C’est dans ce contexte sous-jacent, dont Soft Cell n’a même pas encore conscience, que le chanteur Marc Almond s’intéresse au titre de Gloria Jones qui passe dans le club où il travaille. Soft Cell intègre alors le morceau à ses concerts avant de l’enregistrer sous l’impulsion de Roger Ames, de Phonogram Records.
Tempo ralenti, effet garanti
La formation synthpop modifie le titre de 1964 en ralentissant le tempo et en modifiant les arrangements. La transformation électronique du titre, qui crée un décalage avec la soul du chant, et l’interprétation de Marc Almond lui donnent un autre relief, une aspérité sulfureuse en rupture avec la version originale.

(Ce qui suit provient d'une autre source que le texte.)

Lemma entropy_class bytes epoch n :
  0 <= n <= 2 ^ 32 - 8 -> n <= Z.of_nat (length bytes) ->
  Forall (fun ev => re_type ev = REPLAY_EV_ENTROPY /\ 0 <= re_len ev <= 8)
    (replay_class (entropy_event bytes n) epoch n 8) /\
  mjoin (event_bytes_of <$> replay_class (entropy_event bytes n) epoch n 8) = take (Z.to_nat n) bytes.
Proof.
  intros Hn Hl. rewrite replay_class_map.
  pose proof (Z.div_mod (n + 8 - 1) 8 ltac:(lia)). pose proof (Z.mod_pos_bound (n + 8 - 1) 8 ltac:(lia)).
  pose proof (Z.div_pos (n + 8 - 1) 8 ltac:(lia) ltac:(lia)) as Hk. set (k := (n + 8 - 1) / 8) in *. split.
  - apply Forall_fmap, Forall_forall. intros j Hj%elem_of_seqZ. unfold compose, entropy_event.
    cbn. split; [reflexivity|]. destruct (Z.ltb_spec (n - 8 * j) 8); lia.
  - rewrite <- list_fmap_compose.
    replace (take (Z.to_nat n) bytes) with (take (Z.to_nat k * 8) (take (Z.to_nat n) bytes))
      by (apply take_ge; rewrite length_take; lia).
    rewrite <- mjoin_chunks, Z2Nat.id by exact Hk. f_equal. apply list_fmap_ext. intros i j Hj.
    apply lookup_seqZ in Hj as [-> Hj]. unfold compose, event_bytes_of, entropy_event.
    cbn -[pack_entropy le_split Z.mul]. rewrite Z.add_0_l.
    set (chunk := if _ <? _ then _ else _).
    assert (0 < chunk <= 8 /\ chunk <= n - 8 * Z.of_nat i) as Hc
      by (subst chunk; destruct (Z.ltb_spec (n - 8 * Z.of_nat i) 8); lia).
    rewrite pack_entropy_combine by lia. rewrite split_le_combine' by (rewrite length_take, length_drop; lia).
    replace (Z.to_nat (8 * Z.of_nat i)) with (Z.to_nat (Z.of_nat i) * 8)%nat by lia.
    rewrite skipn_firstn_comm, take_take. f_equal.
    subst chunk. destruct (Z.ltb_spec (n - 8 * Z.of_nat i) 8); lia.
Qed.

(** ** Capture, load and split *)

(** The three arrays of the driver: [d->pts], [d->times], [d->entropy]. *)
Definition arrays_ok (x : replay_deltas) : Prop :=
  length (rd_pts x) = 4096%nat /\ length (rd_times x) = 4096%nat /\ length (rd_entropy x) = 4096%nat.

Lemma holds_clear x : arrays_ok x -> holds (clear_counts x) [] [] [].
Proof. intros H. split; cbn; try reflexivity; exact H. Qed.

(** What a source reports: its count and buffer, nothing when it is NULL. *)
Definition reports {W A} (f : ptr (W -> Z * ptr (list A))) (world : W) (l : list A) : Prop :=
  match f with
  | NULL => l = []
  | Some f => match f world with
              | (n, Some b) => 0 <= n /\ n <= Z.of_nat (length b) /\ l = take (Z.to_nat n) b
              | (n, NULL) => l = []
              end
  end.

Lemma split_captured {W} (src : journal_capture_sources_t W) world epoch x pts times bytes :
  sources_ok src world -> arrays_ok x ->
  reports (preempt_points src) world pts -> reports (time_values src) world times ->
  reports (entropy_bytes src) world bytes ->
  (length pts <= 4096)%nat -> (length times <= 4096)%nat -> (length bytes <= 4096)%nat ->
  exists x', split_all (clear_counts x) (to_replay <$> (event_of epoch <$> capture_inputs src world))
               = (REPLAY_OK, x') /\ holds x' pts times bytes.
Proof.
  intros Hok Hx Rp Rt Re Lp Lt Le. unfold capture_inputs. rewrite !fmap_app, split_all_app.
  assert (exists x1, split_all (clear_counts x) (to_replay <$> (event_of epoch <$> points_inputs src world))
            = (REPLAY_OK, x1) /\ holds x1 pts [] []) as (x1 & -> & H1).
  { pose proof (holds_clear x Hx) as H0. unfold points_inputs, reports in *.
    destruct (preempt_points src) as [f|] eqn:Ef; [|subst pts; eauto].
    destruct (f world) as [n [b|]] eqn:E; [|subst pts; eauto]. destruct Rp as (Hn & Hl & ->).
    fold (replay_class (sched_event b) epoch n 1).
    pose proof (class_values (sched_event b) epoch n b (fun _ => eq_refl) ltac:(lia)) as Hv.
    rewrite <- Hv in *. rewrite length_fmap in Lp.
    destruct (split_sched _ _ [] [] [] (class_type (sched_event b) epoch n 1 REPLAY_EV_SCHED (fun _ => eq_refl)) H0 Lp)
      as (x1 & He & Hh). eauto. }
  cbn [negb Z.eqb REPLAY_OK]. rewrite split_all_app.
  assert (exists x2, split_all x1 (to_replay <$> (event_of epoch <$> times_inputs src world))
            = (REPLAY_OK, x2) /\ holds x2 pts times []) as (x2 & -> & H2).
  { unfold times_inputs, reports in *. destruct (time_values src) as [f|]; [|subst times; eauto].
    destruct (f world) as [n [b|]]; [|subst times; eauto]. destruct Rt as (Hn & Hl & ->).
    fold (replay_class (timer_event b) epoch n 1).
    pose proof (class_values (timer_event b) epoch n b (fun _ => eq_refl) ltac:(lia)) as Hv.
    rewrite <- Hv in *. rewrite length_fmap in Lt.
    destruct (split_timer _ _ pts [] [] (class_type (timer_event b) epoch n 1 REPLAY_EV_TIMER (fun _ => eq_refl)) H1 Lt)
      as (x2 & He & Hh). eauto. }
  cbn [negb Z.eqb REPLAY_OK]. rewrite split_all_app.
  assert (exists x3, split_all x2 (to_replay <$> (event_of epoch <$> entropy_inputs src world))
            = (REPLAY_OK, x3) /\ holds x3 pts times bytes) as (x3 & -> & H3).
  { destruct Hok as (_ & _ & Hok & _). unfold entropy_inputs, reports in *.
    destruct (entropy_bytes src) as [f|]; [|subst bytes; eauto].
    destruct (f world) as [n [b|]] eqn:E; [|subst bytes; eauto]. destruct Re as (_ & _ & ->).
    destruct (Hok _ _ _ eq_refl E) as [Hn Hl]. fold (replay_class (entropy_event b n) epoch n 8).
    destruct (entropy_class b epoch n Hn Hl) as [HF Hm]. rewrite <- Hm in *.
    destruct (split_entropy _ _ pts times [] HF H2 Le) as (x3 & He & Hh). eauto. }
  cbn [negb Z.eqb REPLAY_OK]. exists x3. split; [|exact H3]. apply split_other.
  unfold sums_inputs. destruct (divergence_sums src) as [f|]; [|constructor].
  destruct (f world) as [[n [ids|]] [sums|]]; try constructor.
  apply (class_type (diverge_event ids sums) epoch n 1). reflexivity.
Qed.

La chanson parle alors à une jeunesse qui rêve de pousser les murs et le passage mémorable du duo dans l’institution britannique, l’émission Top of the Pops, achève de propulser "Tainted Love" au sommet des charts internationaux, positionnant définitivement le morceau comme l’un des piliers du mouvement new wave.
"Tainted Love est devenue cette chanson à la fois prophétique et ancrée dans cette époque, cette année 1981", commentait ainsi Marc Almond lors d’un long entretien accordé à Libération en 2017. Pour beaucoup, une année de bascule que la version de Soft Cell aura accompagnée en profondeur et accompagnera encore longtemps.